■ **DATA PROVIDED**:
----------------------------------------

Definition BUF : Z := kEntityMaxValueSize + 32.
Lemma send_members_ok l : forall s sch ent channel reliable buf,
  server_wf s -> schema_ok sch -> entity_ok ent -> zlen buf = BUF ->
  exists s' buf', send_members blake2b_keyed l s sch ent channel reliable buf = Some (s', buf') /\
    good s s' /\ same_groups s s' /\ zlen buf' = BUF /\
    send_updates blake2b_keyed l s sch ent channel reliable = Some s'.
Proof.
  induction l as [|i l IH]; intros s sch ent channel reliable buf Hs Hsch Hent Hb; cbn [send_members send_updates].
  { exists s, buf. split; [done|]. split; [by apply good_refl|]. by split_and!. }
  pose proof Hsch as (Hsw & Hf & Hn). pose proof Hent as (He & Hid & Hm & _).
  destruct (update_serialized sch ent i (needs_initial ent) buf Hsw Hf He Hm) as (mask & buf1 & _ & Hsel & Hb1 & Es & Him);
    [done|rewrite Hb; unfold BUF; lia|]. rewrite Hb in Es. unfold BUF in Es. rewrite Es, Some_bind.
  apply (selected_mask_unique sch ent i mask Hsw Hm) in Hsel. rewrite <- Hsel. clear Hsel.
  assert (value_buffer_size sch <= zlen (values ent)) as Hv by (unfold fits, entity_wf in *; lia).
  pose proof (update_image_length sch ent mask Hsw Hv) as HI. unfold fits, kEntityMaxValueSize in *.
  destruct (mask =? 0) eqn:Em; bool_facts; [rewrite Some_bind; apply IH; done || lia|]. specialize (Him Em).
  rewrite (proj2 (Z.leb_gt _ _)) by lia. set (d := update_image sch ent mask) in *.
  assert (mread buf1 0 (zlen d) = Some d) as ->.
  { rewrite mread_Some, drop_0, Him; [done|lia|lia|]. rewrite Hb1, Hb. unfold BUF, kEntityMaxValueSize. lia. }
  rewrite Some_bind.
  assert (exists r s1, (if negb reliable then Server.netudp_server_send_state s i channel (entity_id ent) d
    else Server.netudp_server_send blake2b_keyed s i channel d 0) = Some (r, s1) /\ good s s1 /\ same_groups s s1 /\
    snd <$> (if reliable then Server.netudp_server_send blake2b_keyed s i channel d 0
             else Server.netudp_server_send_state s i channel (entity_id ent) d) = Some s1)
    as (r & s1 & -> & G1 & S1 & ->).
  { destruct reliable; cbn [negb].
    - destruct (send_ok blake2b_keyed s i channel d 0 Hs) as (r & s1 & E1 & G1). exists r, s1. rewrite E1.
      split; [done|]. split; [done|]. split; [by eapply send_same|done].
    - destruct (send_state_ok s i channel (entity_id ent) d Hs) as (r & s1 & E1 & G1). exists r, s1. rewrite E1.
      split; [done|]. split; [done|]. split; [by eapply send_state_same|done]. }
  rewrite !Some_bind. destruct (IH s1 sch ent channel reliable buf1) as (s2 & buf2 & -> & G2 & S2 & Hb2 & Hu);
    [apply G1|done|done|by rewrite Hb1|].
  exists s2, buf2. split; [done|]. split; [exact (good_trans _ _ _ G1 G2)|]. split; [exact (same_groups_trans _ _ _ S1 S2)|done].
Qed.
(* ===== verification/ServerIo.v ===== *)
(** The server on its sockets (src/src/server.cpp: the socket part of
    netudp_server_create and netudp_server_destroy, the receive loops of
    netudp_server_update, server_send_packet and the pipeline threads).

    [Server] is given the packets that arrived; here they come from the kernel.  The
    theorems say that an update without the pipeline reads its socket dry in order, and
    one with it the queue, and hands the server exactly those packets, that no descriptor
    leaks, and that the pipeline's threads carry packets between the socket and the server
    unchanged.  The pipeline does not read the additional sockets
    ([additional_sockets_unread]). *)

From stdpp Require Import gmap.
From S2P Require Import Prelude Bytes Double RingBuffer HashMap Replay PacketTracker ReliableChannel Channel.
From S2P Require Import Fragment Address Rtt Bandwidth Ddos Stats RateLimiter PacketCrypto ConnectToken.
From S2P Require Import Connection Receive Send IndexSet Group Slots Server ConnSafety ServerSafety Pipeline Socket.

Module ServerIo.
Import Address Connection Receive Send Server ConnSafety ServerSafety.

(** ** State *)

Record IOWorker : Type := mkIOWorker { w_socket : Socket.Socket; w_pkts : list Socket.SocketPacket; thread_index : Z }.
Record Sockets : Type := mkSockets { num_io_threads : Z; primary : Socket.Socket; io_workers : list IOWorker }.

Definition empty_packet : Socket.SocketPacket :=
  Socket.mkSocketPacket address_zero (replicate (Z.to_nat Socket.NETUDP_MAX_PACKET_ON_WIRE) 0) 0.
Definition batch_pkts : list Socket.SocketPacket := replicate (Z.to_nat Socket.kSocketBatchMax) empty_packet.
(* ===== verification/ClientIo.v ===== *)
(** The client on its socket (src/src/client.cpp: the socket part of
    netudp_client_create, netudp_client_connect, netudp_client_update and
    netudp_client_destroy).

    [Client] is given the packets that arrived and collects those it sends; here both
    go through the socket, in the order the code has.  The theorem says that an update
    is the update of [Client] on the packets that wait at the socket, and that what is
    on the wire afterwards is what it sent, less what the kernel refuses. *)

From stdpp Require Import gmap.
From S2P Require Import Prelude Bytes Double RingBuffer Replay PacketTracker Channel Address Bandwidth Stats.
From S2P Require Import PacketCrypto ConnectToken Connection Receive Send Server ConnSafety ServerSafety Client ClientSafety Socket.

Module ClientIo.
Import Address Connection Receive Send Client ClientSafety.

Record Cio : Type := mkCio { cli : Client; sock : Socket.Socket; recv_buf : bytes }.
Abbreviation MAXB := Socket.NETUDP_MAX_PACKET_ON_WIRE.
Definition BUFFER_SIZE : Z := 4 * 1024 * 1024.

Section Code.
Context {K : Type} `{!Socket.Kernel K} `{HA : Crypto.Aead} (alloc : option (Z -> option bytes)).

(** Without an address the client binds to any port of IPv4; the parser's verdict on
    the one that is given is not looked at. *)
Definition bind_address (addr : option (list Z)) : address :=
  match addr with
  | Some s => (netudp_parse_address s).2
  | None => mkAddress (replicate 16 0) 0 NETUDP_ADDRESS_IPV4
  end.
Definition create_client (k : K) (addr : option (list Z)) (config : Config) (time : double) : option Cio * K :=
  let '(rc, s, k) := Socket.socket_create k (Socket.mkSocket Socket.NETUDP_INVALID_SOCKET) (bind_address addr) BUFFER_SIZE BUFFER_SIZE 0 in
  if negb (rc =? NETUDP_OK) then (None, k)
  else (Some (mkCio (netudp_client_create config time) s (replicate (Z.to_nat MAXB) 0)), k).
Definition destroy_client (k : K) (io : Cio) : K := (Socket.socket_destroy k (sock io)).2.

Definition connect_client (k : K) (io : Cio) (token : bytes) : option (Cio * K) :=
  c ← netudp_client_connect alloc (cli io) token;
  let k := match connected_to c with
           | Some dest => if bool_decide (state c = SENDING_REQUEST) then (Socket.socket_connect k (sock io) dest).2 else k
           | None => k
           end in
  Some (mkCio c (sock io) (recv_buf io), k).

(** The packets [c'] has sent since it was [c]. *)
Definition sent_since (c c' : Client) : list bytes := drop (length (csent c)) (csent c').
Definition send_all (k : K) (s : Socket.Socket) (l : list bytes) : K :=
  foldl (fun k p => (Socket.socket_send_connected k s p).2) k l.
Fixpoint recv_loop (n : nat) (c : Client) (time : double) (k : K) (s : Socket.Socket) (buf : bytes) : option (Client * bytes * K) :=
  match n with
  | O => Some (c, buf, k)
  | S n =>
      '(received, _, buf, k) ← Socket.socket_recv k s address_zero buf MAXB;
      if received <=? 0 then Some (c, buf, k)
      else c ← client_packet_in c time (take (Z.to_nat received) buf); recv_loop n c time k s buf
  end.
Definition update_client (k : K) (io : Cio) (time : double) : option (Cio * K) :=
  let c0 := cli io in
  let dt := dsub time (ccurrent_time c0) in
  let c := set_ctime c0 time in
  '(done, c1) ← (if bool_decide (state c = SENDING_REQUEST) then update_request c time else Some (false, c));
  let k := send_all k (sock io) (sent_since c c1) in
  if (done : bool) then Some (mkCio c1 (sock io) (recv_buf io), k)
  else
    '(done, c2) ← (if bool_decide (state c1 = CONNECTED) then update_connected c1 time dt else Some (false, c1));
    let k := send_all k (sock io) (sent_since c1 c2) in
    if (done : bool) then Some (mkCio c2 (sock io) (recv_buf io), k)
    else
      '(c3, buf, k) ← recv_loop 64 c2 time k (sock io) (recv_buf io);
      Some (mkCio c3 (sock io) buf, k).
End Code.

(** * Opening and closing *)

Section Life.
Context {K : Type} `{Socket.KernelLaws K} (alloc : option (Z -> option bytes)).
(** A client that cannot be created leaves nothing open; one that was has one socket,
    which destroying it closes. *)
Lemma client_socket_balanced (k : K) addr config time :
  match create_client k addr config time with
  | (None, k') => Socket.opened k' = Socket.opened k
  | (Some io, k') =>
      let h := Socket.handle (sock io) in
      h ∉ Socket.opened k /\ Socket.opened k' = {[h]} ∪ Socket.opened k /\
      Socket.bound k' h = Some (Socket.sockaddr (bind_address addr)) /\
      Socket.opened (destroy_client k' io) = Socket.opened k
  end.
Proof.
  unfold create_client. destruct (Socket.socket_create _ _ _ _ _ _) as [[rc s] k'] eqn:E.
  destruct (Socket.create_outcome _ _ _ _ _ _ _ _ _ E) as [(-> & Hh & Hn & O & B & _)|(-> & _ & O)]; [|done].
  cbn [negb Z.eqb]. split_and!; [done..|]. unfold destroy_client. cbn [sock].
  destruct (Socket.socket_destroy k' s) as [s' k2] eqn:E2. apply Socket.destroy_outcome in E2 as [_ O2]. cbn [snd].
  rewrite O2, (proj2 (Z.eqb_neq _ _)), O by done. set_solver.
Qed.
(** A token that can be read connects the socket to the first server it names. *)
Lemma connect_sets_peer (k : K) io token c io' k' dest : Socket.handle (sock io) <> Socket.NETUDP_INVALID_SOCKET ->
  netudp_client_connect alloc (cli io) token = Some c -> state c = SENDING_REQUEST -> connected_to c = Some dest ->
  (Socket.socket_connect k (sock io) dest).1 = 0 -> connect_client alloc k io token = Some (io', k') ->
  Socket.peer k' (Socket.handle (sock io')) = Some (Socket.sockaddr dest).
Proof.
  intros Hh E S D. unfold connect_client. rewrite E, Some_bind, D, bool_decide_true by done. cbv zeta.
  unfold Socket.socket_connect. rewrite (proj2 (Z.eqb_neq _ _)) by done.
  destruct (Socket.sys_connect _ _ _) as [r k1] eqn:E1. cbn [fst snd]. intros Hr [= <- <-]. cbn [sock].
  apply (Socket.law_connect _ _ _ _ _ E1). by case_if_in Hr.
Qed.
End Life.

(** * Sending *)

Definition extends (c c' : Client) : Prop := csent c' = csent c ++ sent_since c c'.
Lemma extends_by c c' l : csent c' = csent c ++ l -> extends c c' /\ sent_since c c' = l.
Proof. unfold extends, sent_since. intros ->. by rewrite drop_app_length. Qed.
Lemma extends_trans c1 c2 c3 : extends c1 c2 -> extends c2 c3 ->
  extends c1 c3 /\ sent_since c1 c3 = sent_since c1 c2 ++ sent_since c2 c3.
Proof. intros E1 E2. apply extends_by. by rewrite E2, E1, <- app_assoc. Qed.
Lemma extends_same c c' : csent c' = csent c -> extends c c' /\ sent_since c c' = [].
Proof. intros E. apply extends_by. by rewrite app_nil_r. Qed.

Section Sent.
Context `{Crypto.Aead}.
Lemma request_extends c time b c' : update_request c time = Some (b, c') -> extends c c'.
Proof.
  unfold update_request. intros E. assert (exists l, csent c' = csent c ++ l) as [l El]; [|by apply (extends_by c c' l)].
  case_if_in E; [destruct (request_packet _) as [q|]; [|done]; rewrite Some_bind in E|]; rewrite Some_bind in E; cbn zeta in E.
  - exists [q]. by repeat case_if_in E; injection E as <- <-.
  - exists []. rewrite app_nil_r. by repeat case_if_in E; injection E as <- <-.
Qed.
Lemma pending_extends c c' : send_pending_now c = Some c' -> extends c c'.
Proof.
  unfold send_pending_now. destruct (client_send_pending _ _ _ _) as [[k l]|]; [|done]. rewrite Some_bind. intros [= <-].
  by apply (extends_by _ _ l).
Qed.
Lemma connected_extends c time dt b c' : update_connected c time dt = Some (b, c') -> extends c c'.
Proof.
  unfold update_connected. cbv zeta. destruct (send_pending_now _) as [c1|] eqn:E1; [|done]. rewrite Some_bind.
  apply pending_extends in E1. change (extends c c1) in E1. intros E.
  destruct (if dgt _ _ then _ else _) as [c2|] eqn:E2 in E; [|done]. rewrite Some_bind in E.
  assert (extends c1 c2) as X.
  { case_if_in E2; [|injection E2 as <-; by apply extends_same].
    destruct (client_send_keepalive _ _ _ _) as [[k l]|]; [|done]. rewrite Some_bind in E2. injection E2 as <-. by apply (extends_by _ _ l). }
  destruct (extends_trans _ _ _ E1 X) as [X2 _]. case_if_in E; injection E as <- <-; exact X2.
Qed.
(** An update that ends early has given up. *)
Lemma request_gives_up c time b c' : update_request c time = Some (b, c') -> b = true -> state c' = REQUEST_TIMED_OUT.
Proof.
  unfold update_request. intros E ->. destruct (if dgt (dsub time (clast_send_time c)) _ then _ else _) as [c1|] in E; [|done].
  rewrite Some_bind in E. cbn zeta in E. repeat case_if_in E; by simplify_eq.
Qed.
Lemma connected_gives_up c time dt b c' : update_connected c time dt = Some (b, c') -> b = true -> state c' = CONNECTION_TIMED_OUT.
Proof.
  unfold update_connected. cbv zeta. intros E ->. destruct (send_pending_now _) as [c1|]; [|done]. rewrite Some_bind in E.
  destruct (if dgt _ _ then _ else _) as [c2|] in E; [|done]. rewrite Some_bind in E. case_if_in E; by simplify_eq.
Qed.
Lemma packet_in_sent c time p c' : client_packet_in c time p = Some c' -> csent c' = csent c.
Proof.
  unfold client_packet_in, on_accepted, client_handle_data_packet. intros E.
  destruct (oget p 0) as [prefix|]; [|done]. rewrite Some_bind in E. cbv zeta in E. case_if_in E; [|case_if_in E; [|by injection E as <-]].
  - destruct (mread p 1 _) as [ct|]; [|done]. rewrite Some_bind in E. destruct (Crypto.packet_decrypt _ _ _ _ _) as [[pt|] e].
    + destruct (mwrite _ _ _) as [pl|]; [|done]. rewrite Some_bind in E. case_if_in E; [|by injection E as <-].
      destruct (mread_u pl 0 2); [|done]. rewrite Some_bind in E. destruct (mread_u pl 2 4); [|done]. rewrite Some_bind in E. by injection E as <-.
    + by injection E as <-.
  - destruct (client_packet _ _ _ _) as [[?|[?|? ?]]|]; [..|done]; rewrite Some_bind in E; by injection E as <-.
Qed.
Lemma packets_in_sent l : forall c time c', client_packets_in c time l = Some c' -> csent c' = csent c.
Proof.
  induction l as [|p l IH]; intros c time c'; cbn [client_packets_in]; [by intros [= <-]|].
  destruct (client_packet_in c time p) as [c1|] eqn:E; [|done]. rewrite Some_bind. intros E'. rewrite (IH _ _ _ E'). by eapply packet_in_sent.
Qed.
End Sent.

----------------------------------------

■ **EXERCISE GOAL**:
Above are the records. Copy the lines beginning at the one that has "- exists [q]." and ending with the one that has "assert (extends c1 c2) as X.", unchanged.

■ **RESULT FOR THIS EXERCISE**:
  - exists [q]. by repeat case_if_in E; injection E as <- <-.
  - exists []. rewrite app_nil_r. by repeat case_if_in E; injection E as <- <-.
Qed.
Lemma pending_extends c c' : send_pending_now c = Some c' -> extends c c'.
Proof.
  unfold send_pending_now. destruct (client_send_pending _ _ _ _) as [[k l]|]; [|done]. rewrite Some_bind. intros [= <-].
  by apply (extends_by _ _ l).
Qed.
Lemma connected_extends c time dt b c' : update_connected c time dt = Some (b, c') -> extends c c'.
Proof.
  unfold update_connected. cbv zeta. destruct (send_pending_now _) as [c1|] eqn:E1; [|done]. rewrite Some_bind.
  apply pending_extends in E1. change (extends c c1) in E1. intros E.
  destruct (if dgt _ _ then _ else _) as [c2|] eqn:E2 in E; [|done]. rewrite Some_bind in E.
  assert (extends c1 c2) as X.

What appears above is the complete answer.